Je jünger die Kinder sind, desto mehr wird das Sprechen durch nonverbale Kommunikationselemente ergänzt. So „gibt es vielfältige Erzählformen, die sich anderer Ausdrucksmittel bedienen, etwa der Bildsprache, der Körpersprache in Mimik und Gestik, dem dramatischen Spielen oder auch der Musik. Ein Kind kann auch im Spielen oder Malen wichtige Geschichten aus seinem Leben erzählen und den Erwachsenen Deutungsmuster des Erlebten anbieten.“4

1 Ausführlicher und mit einem Schwerpunkt auf der Interviewforschung mit Kindern behandle ich die Thematik des vorliegenden Textes in Anne Steinbach: „Mit Kindern über Musik sprechen. Impulse aus der qualitativ-empirischen Interviewforschung“, in: Frühe Bildung 2016, 5(3), S. 134-141.
2 Michael Dartsch: „Musikalische Bildung in der Elementarstufe/Grundstufe. Grundlegende Aspekte der Elementaren Musikpädagogik“, in: Verband deutscher Musikschulen (Hg.): Bildungsplan Musik für die Elementarstufe/Grundstufe, Bonn 2010, S. 19.
3 Barbara Brüning: „Woher kommen Sonne, Mond und Sterne? Spielerisches Philosophieren über die großen Fragen jüngerer Kinder“, in: Martin Textor (Hg.): Kindergartenpädagogik. Online-Handbuch, 2011, S. 5, www.kindergartenpaedagogik.de/images/PDF/2162.pdf (Stand: 18.6.2019).
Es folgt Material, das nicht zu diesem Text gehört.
(** [PlotCanvas::PlotByVariable] *)
Fixpoint PlotByVariable_loop (_variableId : N) (its : list (N * PlotData))
  : N :=
  match its with
  | [] => EMPTY_PLOT
  | (k, pd) :: rest =>
      if StdMap.mem _variableId (variableCurves pd) then k
      else PlotByVariable_loop _variableId rest
  end.

Definition PlotByVariable (_variableId : N) (st : PlotCanvas) : N :=
  PlotByVariable_loop _variableId (plotData st).

(** [PlotCanvas::PlotCount] *)
Definition PlotCount (st : PlotCanvas) : N :=
  (StdMap.size (plotData st) + (if emptyPlotVisible st then 1 else 0))
    mod UINT32_MOD.

(** [PlotCanvas::VariableCount] *)
Definition VariableCount (_plotId : N) (st : PlotCanvas) : N :=
  match StdMap.find _plotId (plotData st) with
  | None => 0
  | Some pd => StdMap.size (variableCurves pd) mod UINT32_MOD
  end.

(** The loop of [PlotCanvas::OnAddVariable] *)
Fixpoint OnAddVariable_loop (_id : N) (_variable : string) (_targetId : N)
    (its : list (N * PlotData)) (st : PlotCanvas) : PlotCanvas :=
  match its with
  | [] => st
  | (_, pd) :: rest =>
      if StdMap.mem _targetId (variableCurves pd) then
        AddVariable _id _variable (id pd) st
      else OnAddVariable_loop _id _variable _targetId rest st
  end.

(** [PlotCanvas::OnAddVariable] *)
Definition OnAddVariable (_id : N) (_variable : string) (_targetId : N)
    (st : PlotCanvas) : PlotCanvas :=
  if negb (_targetId =? EMPTY_VARIABLE)%N then
    OnAddVariable_loop _id _variable _targetId (plotData st) st
  else AddVariable _id _variable EMPTY_PLOT st.

(** Modelled from the spec: the Variable Slot Container's
    AddSlot(name, anchorId) (VariablePillContainer.cc): the new slot takes
    the next variable id, shows the variable's name, and the container
    raises the event that [OnAddVariable] consumes. *)
Definition AddVariablePill (name : string) (targetId : N) (st : PlotCanvas)
  : N * PlotCanvas :=
  let vid := globalVariableId st in
  let st :=
    set_yVariableContainer
      (StdMap.insert vid (mkPill name name) (yVariableContainer st)) st in
  let st := set_globalVariableId (uint32_succ vid) st in
  (vid, OnAddVariable vid name targetId st).

(** [PlotCanvas::AddVariable(_variable, _plotId)] *)
Definition AddVariable_name (_variable : string) (_plotId : N)
    (st : PlotCanvas) : N * PlotCanvas :=
  let targetId :=
    if negb (_plotId =? EMPTY_PLOT)%N then
      match StdMap.find _plotId (plotData st) with
      | Some pd =>
          match StdMap.begin (variableCurves pd) with
          | Some (v, _) => v
          | None => EMPTY_VARIABLE
          end
      | None => EMPTY_VARIABLE
      end
    else EMPTY_VARIABLE in
  AddVariablePill _variable targetId st.

(** The loop of [PlotCanvas::OnSetVariableLabel] *)
Fixpoint OnSetVariableLabel_loop (_id : N) (_label : string)
    (its : list (N * PlotData)) (st : PlotCanvas) : PlotCanvas :=
  match its with
  | [] => st
  | (k, pd) :: rest =>
      match StdMap.find _id (variableCurves pd) with
      | Some c =>
          let pd' :=
            set_plot (IncrementalPlotOps.SetCurveLabel c _label (plot pd)) pd in
          set_plotData (StdMap.insert k pd' (plotData st)) st
      | None => OnSetVariableLabel_loop _id _label rest st
      end
  end.

(** [PlotCanvas::OnSetVariableLabel] *)
Definition OnSetVariableLabel (_id : N) (_label : string) (st : PlotCanvas)
  : PlotCanvas :=
  OnSetVariableLabel_loop _id _label (plotData st) st.

(** [PlotCanvas::SetVariableLabel].  Modelled from the spec: the Variable
    Slot Container's SetSlotLabel(id, label) (VariablePillContainer.cc)
    stores the label in the slot and raises the event that
    [OnSetVariableLabel] consumes; an unknown id changes nothing. *)
Definition SetVariableLabel (_id : N) (_label : string) (st : PlotCanvas)
  : PlotCanvas :=
  match GetVariablePill _id st with
  | Some pill =>
      OnSetVariableLabel _id _label
        (set_yVariableContainer
           (StdMap.insert _id (mkPill (pillName pill) _label)
                          (yVariableContainer st)) st)
  | None => st
  end.

(** The search loop of [PlotCanvas::OnMoveVariable]: [plotIt] (with the
    curve id found there) and [targetPlotIt], both [end()] at first. *)
Fixpoint OnMoveVariable_find (_id _targetId : N) (its : list (N * PlotData))
    (plotIt : option (N * N)) (targetPlotIt : option N)
  : option (N * N) * option N :=
  match its with
  | [] => (plotIt, targetPlotIt)
  | (k, pd) :: rest =>
      let plotIt :=
        match StdMap.find _id (variableCurves pd) with
        | Some c => Some (k, c)
        | None => plotIt
        end in
      let targetPlotIt :=
        if StdMap.mem _targetId (variableCurves pd) then Some k
        else targetPlotIt in
      match plotIt, targetPlotIt with
      | Some _, Some _ => (plotIt, targetPlotIt)
      | _, _ => OnMoveVariable_find _id _targetId rest plotIt targetPlotIt
      end
  end.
4 Burkhard Fuhs/Susanne Schneider: „Normalisierungsvorstellungen und Adultismus als Probleme für die erzählerische Erschließung frühkindlicher Lebenswelten“, in: Frühe Bildung, 2012, 1(3), S. 126; vgl. auch Iris Nentwig-Gesemann: „Qualitative Methoden der Kindheitsforschung“, in: Margrit Stamm/Doris Edelmann (Hg.): Handbuch frühkindliche Bildungsforschung, Wiesbaden 2013, S. 762.